§ Information provided
· · · ·
Definition flag_token (fl : Flags) (token : cstr) : Flags :=
  if ceqb (cs "UNMAP") token then
    {| is_unmap := true; is_reverse := is_reverse fl; is_secondary := is_secondary fl |}
  else if ceqb (cs "REVERSE") token then
    {| is_unmap := is_unmap fl; is_reverse := true; is_secondary := is_secondary fl |}
  else if ceqb (cs "SECONDARY") token || ceqb (cs "SUPPLEMENTARY") token then
    {| is_unmap := is_unmap fl; is_reverse := is_reverse fl; is_secondary := true |}
  else fl.

(** [for (s = flag; sscanf(s, "%63[^,]%n", token, &n) == 1; s += n + 1)],
    at most [fuel] rounds. *)
Fixpoint parse_flags_loop (fuel : nat) (s : cstr) (fl : Flags) : Flags :=
  match fuel with
  | O => fl
  | S fuel' =>
      match span_not "," 63 s with
      | ([], _) => fl
      | (token, rest) =>
          let fl := flag_token fl token in
          match rest with
          | c :: rest' =>
              if ascii_dec c "," then parse_flags_loop fuel' rest' fl else fl
          | [] => fl
          end
      end
  end.

(** Every round consumes a byte, so the length of the string bounds the
    number of rounds. *)
Definition parse_flags (flag : cstr) : Flags :=
  parse_flags_loop (S (List.length flag)) flag
    {| is_unmap := false; is_reverse := false; is_secondary := false |}.

Definition is_space (c : ascii) : bool :=
  let z := code c in (z =? 32) || ((9 <=? z) && (z <=? 13)).

Definition is_digit (c : ascii) : bool :=
  let z := code c in (48 <=? z) && (z <=? 57).

Fixpoint skip_space (s : cstr) : cstr :=
  match s with
  | c :: s' => if is_space c then skip_space s' else s
  | [] => []
  end.

(** The decimal digits at the head of [s], folded into [acc]; returns the
    value, the number of digits and the rest. *)
Fixpoint scan_digits (s : cstr) (acc : Z) (count : nat) : Z * nat * cstr :=
  match s with
  | c :: s' =>
      if is_digit c then scan_digits s' (10 * acc + (code c - 48)) (S count)
      else (acc, count, s)
  | [] => (acc, count, [])
  end.

(** The conversion [%d]: white space, an optional sign, decimal digits.
    The result is the value of the digits; the [int] that receives it holds
    that value when it is below [2 ^ 31], and the conversion of more is
    undefined in C.  The statements below that speak of the value converted
    carry this bound. *)
Definition scan_int (s : cstr) : option (Z * cstr) :=
  let s := skip_space s in
  let '(neg, s) :=
    match s with
    | c :: s' =>
        if ascii_dec c "-" then (true, s')
        else if ascii_dec c "+" then (false, s')
        else (false, s)
    | [] => (false, s)
    end in
  let '(v, count, rest) := scan_digits s 0 O in
  match count with
  | O => None
  | S _ => Some (if neg then - v else v, rest)
  end.

Definition expect (c : ascii) (s : cstr) : option cstr :=
  match s with
  | x :: s' => if ascii_dec x c then Some s' else None
  | [] => None
  end.

(** [sscanf(s, "%63[^,],%d,%*[^;]%n", xa_chr, &xa_pos, &n) == 2] with [n]
    assigned: [xa_chr], [xa_pos] and the input from [s + n] on.  When the
    entry has no third field the call still returns 2 but leaves [n] as it
    was, which the loop then reads; the model ends the loop there. *)
Definition scan_xa (s : cstr) : option (cstr * Z * cstr) :=
  match span_not "," 63 s with
  | ([], _) => None
  | (xa_chr, rest) =>
      match expect "," rest with
      | None => None
      | Some rest =>
          match scan_int rest with
          | None => None
          | Some (xa_pos, rest) =>
              match expect "," rest with
              | None => None
              | Some rest =>
                  match span_not ";" (List.length rest) rest with
                  | ([], _) => None
                  | (_, rest) => Some (xa_chr, xa_pos, rest)
                  end
              end
          end
      end
  end.

(** The entries of an XA tag that the loop over [multimap + 1] visits, at
    most [fuel] of them: an entry counts when a [';'] ends it. *)
Fixpoint xa_entries_loop (fuel : nat) (s : cstr) : list (cstr * Z) :=
  match fuel with
  | O => []
  | S fuel' =>
      match scan_xa s with
      | None => []
      | Some (xa_chr, xa_pos, rest) =>
          match rest with
          | c :: rest' =>
              if ascii_dec c ";" then (xa_chr, xa_pos) :: xa_entries_loop fuel' rest'
              else []
          | [] => []
          end
      end
  end.

Definition xa_entries (multimap : cstr) : list (cstr * Z) :=
  xa_entries_loop (S (List.length multimap)) (tl multimap).

(* ===================================================================== *)
(** * Evaluator *)
(* ===================================================================== *)

Definition variant_eqb (v curr : Variant) : bool :=
  String.eqb (v_chr v) (v_chr curr) && ceqb (v_ref v) (v_ref curr)
  && ceqb (v_alt v) (v_alt curr) && (v_pos v =? v_pos curr).

(** The loop of [find_variant]; [n] lies between [i] and [j], inside the
    vector. *)
Fixpoint find_variant_loop (fuel : nat) (a : list Variant) (v : Variant)
    (i j n : Z) : Z :=
  match fuel with
  | O => -1
  | S fuel' =>
      if i <=? j then
        match nth_error a (Z.to_nat n) with
        | None => -1
        | Some curr =>
            if variant_eqb v curr then n
            else
              let i' := if v_pos v >? v_pos curr then n + 1 else i in
              let j' := if v_pos v >? v_pos curr then j else n - 1 in
              find_variant_loop fuel' a v i' j' (Z.quot (i' + j') 2)
        end
      else -1
  end.

(** Every round shrinks the interval from [i] to [j], which starts with
    the size of the vector. *)
Definition find_variant (a : list Variant) (v : Variant) : Z :=
  let i := 0 in
  let j := zlen a - 1 in
  find_variant_loop (S (List.length a)) a v i j (Z.quot (i + j) 2).

Definition print_variant (var_vector : list Variant) (v : Variant)
    (read_count has_alt_count : Z) (total has_alt not_alt : double) : Line :=
  let nvariants := zlen var_vector in
  let prob := mul_M_1_LN10 (has_alt - total)%D in
  let odds := mul_M_1_LN10 (has_alt - not_alt)%D in
  {| l_chr := v_chr v; l_pos := v_pos v; l_ref := v_ref v; l_alt := v_alt v;
     l_read_count := read_count; l_has_alt_count := has_alt_count;
     l_prob := prob; l_odds := odds;
     l_set := if nvariants >? 1
              then map (fun w => (v_pos w, v_ref w, v_alt w)) var_vector
              else [] |}.

(** ** Variant combinations parsed from the string of [powerset] *)

Fixpoint span_not_tab (s : list Z) : list Z * list Z :=
  match s with
  | x :: s' =>
      if x =? TAB then ([], s)
      else let '(tok, rest) := span_not_tab s' in (x :: tok, rest)
  | [] => ([], [])
  end.

(** [var_set[*s2 - '\t' - 1]] for the bytes of a token; an index outside
    [var_set] leaves what C defines. *)
Fixpoint combo_of_token (var_set : list Variant) (token : list Z)
  : outcome (list Variant) :=
  match token with
  | [] => Done []
  | x :: token' =>
      if x - TAB - 1 <? 0 then Undefined
      else
        match nth_error var_set (Z.to_nat (x - TAB - 1)) with
        | None => Undefined
        | Some v => vs <- combo_of_token var_set token' ;; Done (v :: vs)
        end
  end.

(** [for (s1 = combo; sscanf(s1, "%[^\t]%n", token, &n1) == 1 && seti < ncombos;
    s1 += n1 + 1)], at most [fuel] rounds. *)
Fixpoint parse_combo_loop (fuel : nat) (var_set : list Variant) (ncombos : Z)
    (s1 : list Z) (seti : Z) : outcome (list (list Variant)) :=
  match fuel with
  | O => Done []
  | S fuel' =>
      match span_not_tab s1 with
      | ([], _) => Done []
      | (token, rest) =>
          if seti <? ncombos then
            vs <- combo_of_token var_set token ;;
            match rest with
            | x :: rest' =>
                if x =? TAB then
                  more <- parse_combo_loop fuel' var_set ncombos rest' (seti + 1) ;;
                  Done (vs :: more)
                else Done [vs]
            | [] => Done [vs]
            end
          else Done []
      end
  end.

(** [var_combo]; the later loops read [ncombos] entries of it, so fewer
    parsed entries leave what C defines. *)
Definition parse_combo (var_set : list Variant) (combo : list Z) (ncombos : Z)
  : outcome (list (list Variant)) :=
  var_combo <- parse_combo_loop (S (List.length combo)) var_set ncombos combo 0 ;;
  if zlen var_combo =? ncombos then Done var_combo else Undefined.

(** ** Prior probabilities *)

Definition priors (args : Args) (nvariants ncombos : Z) : double * double :=
  if (nvariants =? 1) || mvh args then
    (dlog (Fin (1 / 2) * (Fin 1 - hetbias args)),
     dlog (Fin (1 / 2) * hetbias args))%D
  else
    (dlog (Fin (1 / 2) * (Fin 1 - hetbias args) / of_int ncombos),
     dlog (Fin (1 / 2) * hetbias args / of_int ncombos))%D.

(** ** One read against one combination *)

(** [is_match] and [no_match]; a quality of 0 is replaced by -0.01. *)
Definition qual_ln (r : Read) (i : Z) : double :=
  let q := dnth (r_qual r) i in
  let q := if (q ==? Fin 0)%D then Fin (- (1 / 100)) else q in
  mul_M_1_LOG10E q.

Definition read_is_match (r : Read) : list double :=
  map (fun i => dlog (Fin 1 - dexp (qual_ln r i))%D) (zrange 0 (r_length r)).

Definition read_no_match (r : Read) : list double :=
  map (fun i => (qual_ln r i - LG3)%D) (zrange 0 (r_length r)).

Definition read_elsewhere (r : Read) (is_match no_match : list double) : double :=
  let delta := map (fun i => (dnth no_match i - dnth is_match i)%D)
                 (zrange 0 (r_length r)) in
  let a := sum is_match in
  (log_add_exp a (a + log_sum_exp delta)
   - LGALPHA * of_int (r_length r - r_inferred_length r))%D.

(** The accumulators of [evaluate_variants] while the reads of one
    combination are visited: [ref], [alt[seti]], [het[seti]],
    [ref_count[seti]], [alt_count[seti]], and the arrays [pout] and [prgu]. *)
Record ReadAcc : Type := {
  a_ref : double;
  a_alt : double;
  a_het : double;
  a_ref_count : Z;
  a_alt_count : Z;
  a_pout : list double;
  a_prgu : list double
}.

(** What one combination hands to the loop over the reads. *)
Record ComboCtx : Type := {
  c_seti : Z;
  c_first_pos : Z;
  c_refseq : cstr;
  c_refseq_length : Z;
  c_altseq : cstr;
  c_altseq_length : Z;
  c_alt_prior : double;
  c_het_prior : double
}.

(** The state of the loop over the XA entries of a read: [pout[readi]],
    [prgu[readi]] and [prgv]. *)
Definition xa_step (files : Files) (ctx : ComboCtx) (r : Read)
    (fl : Flags) (readprobmatrix is_match no_match : list double)
    (elsewhere : double) (st : double * double * double) (entry : cstr * Z)
  : outcome (double * double * double) :=
  let '(pout, prgu, prgv) := st in
  let '(xa_chr, xa_pos) := entry in
  match fetch_refseq files (string_of_list_ascii xa_chr) with
  | None => ExitErr "failed to find sequence in reference"
  | Some f =>
      let xa_refseq := f_seq f in
      let xa_refseq_length := f_seq_length f in
      let p_readprobmatrix :=
        if ((xa_pos <? 0) && negb (is_reverse fl)) || ((xa_pos >? 0) && is_reverse fl)
        then set_prob_matrix (reverse_compl (r_qseq r) (r_length r)) (r_length r)
               (reverse is_match (r_length r)) (reverse no_match (r_length r))
        else readprobmatrix in
      let xa_pos := Z.abs xa_pos - 1 in
      let readprobability :=
        calc_prob_distrib p_readprobmatrix (r_length r) xa_refseq xa_refseq_length xa_pos in
      let pout := if c_seti ctx =? 0 then log_add_exp pout elsewhere else pout in
      let prgu := if c_seti ctx =? 0 then log_add_exp prgu readprobability else prgu in
      let readprobability :=
        if String.eqb (string_of_list_ascii xa_chr) (r_chr r)
           && (Z.abs (xa_pos - c_first_pos ctx) <? 50)
        then calc_prob_distrib p_readprobmatrix (r_length r) (c_altseq ctx)
               (c_altseq_length ctx) xa_pos
        else readprobability in
      Done (pout, prgu, log_add_exp prgv readprobability)
  end.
· · · ·
§ What is being asked
In the records above, locate every line with the string "zrange" and copy it.

§ Written solution
  map (fun i => dlog (Fin 1 - dexp (qual_ln r i))%D) (zrange 0 (r_length r)).
  map (fun i => (qual_ln r i - LG3)%D) (zrange 0 (r_length r)).
                 (zrange 0 (r_length r)) in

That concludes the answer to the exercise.